═════ Data for this task ═════
Lemma push_content_spec e item b b' u F E :
  push_content e item b = (b', Ok u) → inv b F E → item ≠ Verbatim →
  b_content_next b = (sequence e, sequence e) ∧ inv b' F E ∧
  b_content_next b' = (sequence e + 1, sequence e + 1) ∧ b_content_started b' = b_content_started b ∧
  b_first b' = b_first b ∧ b_last b' = b_last b.
Proof.
  intros Hp Hi Hv. destruct item as [p|k p|x|]; cbn [push_content] in Hp; [| | |done].
  - by eapply append_content_spec.
  - apply M_bind_Ok_inv in Hp as (b0 & self & Hs & Hp). injection Hs as <- <-.
    destruct (b_keys b !! k); [|done]. by eapply append_content_spec.
  - by eapply append_content_spec.
Qed.

(** A record pushed after others is the next one. *)
Lemma push_range_next e b b1 u F E C :
  push_range e b = (b1, Ok u) → open_at b F E C → b_first b = Some F → sequence e = E.
Proof.
  intros Hr [_ _ _ [(Hf & Hl & _)|[Hf _]]] HF; [|congruence]. unfold push_range in Hr.
  apply M_bind_Ok_inv in Hr as (b0 & self & Hs & Hr). injection Hs as <- <-.
  rewrite Hf in Hr. apply M_bind_Ok_inv in Hr as (b3 & [] & Hc & _).
  destruct (N.eqb_spec (sequence e) (b_last b + 1)); [congruence|done].
Qed.

(** Pushing a record with its content moves both streams on by one. *)
Lemma push_record_spec e item b b' u :
  push e item b = (b', Ok u) → item ≠ Verbatim →
  (fresh b → open_at b' (sequence e) (sequence e + 1) (sequence e + 1) ∧ b_first b' = Some (sequence e)) ∧
  (∀ F E, open_at b F E E → b_first b = Some F →
    sequence e = E ∧ open_at b' F (E + 1) (E + 1) ∧ b_first b' = Some F).
Proof.
  unfold push. intros Hp Hv. apply M_bind_Ok_inv in Hp as (b1 & [] & Hr & Hp).
  apply M_bind_Ok_inv in Hp as (b2 & [] & Ha & Hp).
  assert (Hfin : ∀ F n C, n = sequence e → positioned b1 F n C → open_at b' F (n + 1) (n + 1) ∧ b_first b' = Some F).
  { intros F n C -> Hpos. pose proof (po_le _ _ _ _ Hpos) as Hle.
    destruct (positioned_envelope _ _ _ _ _ F C Ha Hpos) as (Hi & Hn & Hs & Hf & Hl).
    destruct (push_content_spec _ _ _ _ _ F _ Hp Hi Hv) as (Hn' & Hi' & Hn2 & Hs2 & Hf2 & Hl2).
    split; [|congruence]. split; [done|done|congruence|]. left. rewrite Hf2, Hl2, Hl. split_and!; [done|done|lia]. }
  destruct (push_range_spec _ _ _ _ Hr) as [Hfresh Hopen]. split.
  - intros Hf. by eapply Hfin, Hfresh.
  - intros F E Ho HF. pose proof (push_range_next _ _ _ _ _ _ _ Hr Ho HF) as HE. split; [done|].
    eapply Hfin; [by symmetry|by eapply Hopen].
Qed.

(** Pushing a record whose content a copied frame holds. *)
Lemma push_verbatim_record_spec e b b' u F E C :
  push e Verbatim b = (b', Ok u) → open_at b F E C → sequence e = E →
  open_at b' F (E + 1) C ∧ b_first b' = Some F.
Proof.
  unfold push. intros Hp Ho HE. apply M_bind_Ok_inv in Hp as (b1 & [] & Hr & Hp).
  apply M_bind_Ok_inv in Hp as (b2 & [] & Ha & Hp). destruct (push_range_spec _ _ _ _ Hr) as [_ Hopen].
  pose proof (Hopen F E C Ho HE) as Hpos. pose proof (po_le _ _ _ _ Hpos) as Hle. subst E.
  destruct (positioned_envelope _ _ _ _ _ F C Ha Hpos) as (Hi & Hn & Hs & Hf & Hl).
  cbn [push_content] in Hp. apply M_bind_Ok_inv in Hp as (b0 & self & Hs' & Hp). injection Hs' as <- <-.
  destruct (_ || _); [done|]. injection Hp as <- _. split; [|done]. split; [done|done|done|]. left.
  split_and!; [done|congruence|lia].
Qed.

Lemma push_all_spec records b b' u F E C :
  push_all records b = (b', Ok u) → open_at b F E C →
  (∀ i e, records !! i = Some e → sequence e = E + N.of_nat i) →
  open_at b' F (E + N.of_nat (length records)) C ∧ (records ≠ [] → b_first b' = Some F).
Proof.
  revert b E. induction records as [|e records IH]; intros b E; cbn [push_all length].
  - intros [= <- _] Ho _. by rewrite N.add_0_r.
  - intros Hp Ho Hseq. apply M_bind_Ok_inv in Hp as (b1 & [] & Hpu & Hp).
    pose proof (Hseq 0%nat e eq_refl) as HE. rewrite N.add_0_r in HE.
    destruct (push_verbatim_record_spec _ _ _ _ _ _ _ Hpu Ho HE) as [Ho1 Hf1].
    destruct (IH b1 (E + 1) Hp Ho1) as [Ho' Hf'].
    { intros i e' Hi. rewrite (Hseq (S i) e' Hi). lia. }
    replace (E + N.of_nat (S (length records))) with (E + 1 + N.of_nat (length records)) by lia.
    split; [done|]. intros _. destruct records; [by injection Hp as <- _|by apply Hf'].
Qed.

(** ** Copied runs *)

Lemma verbatim_check_spec slot entry full b b' u :
  verbatim_check slot entry full b = (b', Ok u) →
  is_Some (kid entry) ∧ first entry = first full ∧ count entry = count full ∧ stream entry = stream_of slot ∧
  kid entry = kid full ∧ (if Nat.eqb slot 1 then (b_content_next b).1 else (b_content_next b).2) = first full ∧
  flush slot b = (b', Ok u).
Proof.
  unfold verbatim_check. intros Hc. apply M_bind_Ok_inv in Hc as (b0 & self & Hs & Hc). injection Hs as <- <-.
  case_bool_decide as Hk; [done|]. cbn [orb] in Hc.
  destruct (N.eqb_spec (first entry) (first full)); [|done]. destruct (N.eqb_spec (count entry) (count full)); [|done].
  destruct (N.eqb_spec (stream entry) (stream_of slot)); [|done]. cbn [negb orb] in Hc.
  case_bool_decide; [|done]. cbn [negb orb] in Hc. destruct (N.eqb_spec (if Nat.eqb slot 1 then (b_content_next b).1 else (b_content_next b).2) (first full)); [|done].
  split_and!; try done. by apply not_eq_None_Some.
Qed.

Lemma verbatim_write_spec slot entry stored b b' u :
  verbatim_write slot entry stored b = (b', Ok u) →
  ∃ f, stream f = stream entry ∧ first f = first entry ∧ count f = count entry ∧ kid f = kid entry ∧
    ordinal f = ordinal entry ∧ group f = group entry ∧ frame_added b b' f stored ∧
    (default "" (kid f), stream f, ordinal f) ∉ b_sealed_ordinals b ∧
    b_sealed_ordinals b' = {[(default "" (kid f), stream f, ordinal f)]} ∪ b_sealed_ordinals b ∧
    b_buffers b' = b_buffers b ∧ b_content_started b' = b_content_started b ∧ b_first b' = b_first b ∧
    b_last b' = b_last b ∧
    b_content_next b' = if Nat.eqb slot 1 then (first f + count f, (b_content_next b).2)
                        else ((b_content_next b).1, first f + count f).
Proof.
  unfold verbatim_write. intros Hc. apply M_bind_Ok_inv in Hc as (b0 & self & Hs & Hc). injection Hs as <- <-.
  case_bool_decide as Hin; [done|]. apply M_bind_Ok_inv in Hc as (b1 & [] & Hm & Hc). injection Hm as <-.
  apply M_bind_Ok_inv in Hc as (b2 & [] & Hm & Hc). injection Hm as <-.
  apply write_frame_spec in Hc as (f & Hfe & Hadd & Hr & Hbuf & _ & Hso).
  apply rest_inv in Hr as (_ & _ & Hcn & Hcs & _ & _ & _ & _ & Hfi & Hla & _).
  exists f. subst f. destruct Hadd as [F1 F2 F3 F4 F5]. by split_and!.
Qed.

(** Adding the frame of an empty buffer's stream. *)
Lemma added_streams b b' f stored slot s F E :
  frame_added b b' f stored → b_buffers b' = b_buffers b → (slot < 3)%nat → (s < 3)%nat → stream f = stream_of slot →
  sb_count (b_buffers b slot) = 0 → stream_ok b s F E → (s = slot → first f = E) →
  stream_ok b' s F (if decide (s = slot) then E + count f else E).
Proof.
  intros [Hfr _ _ _ _] Hb Hslot Hs Hst Hz Hok Hfirst. unfold stream_ok in *. rewrite Hb, Hfr, stream_frames_add.
  destruct (decide (s = slot)) as [->|Hne].
  - rewrite decide_True by done. rewrite Hz in *. cbn [N.eqb] in *. apply chain_snoc; [done|by apply Hfirst].
  - rewrite decide_False, app_nil_r; [done|]. intros Heq. apply Hne, stream_of_inj; [done..|congruence].
Qed.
═════
What is expected:
Give back exactly the lines above, from the line containing "split; [done|]. intros" through the line containing "is_Some (kid entry)", with both end lines and nothing more.

Answer for this exercise:
    split; [done|]. intros _. destruct records; [by injection Hp as <- _|by apply Hf'].
Qed.

(** ** Copied runs *)

Lemma verbatim_check_spec slot entry full b b' u :
  verbatim_check slot entry full b = (b', Ok u) →
  is_Some (kid entry) ∧ first entry = first full ∧ count entry = count full ∧ stream entry = stream_of slot ∧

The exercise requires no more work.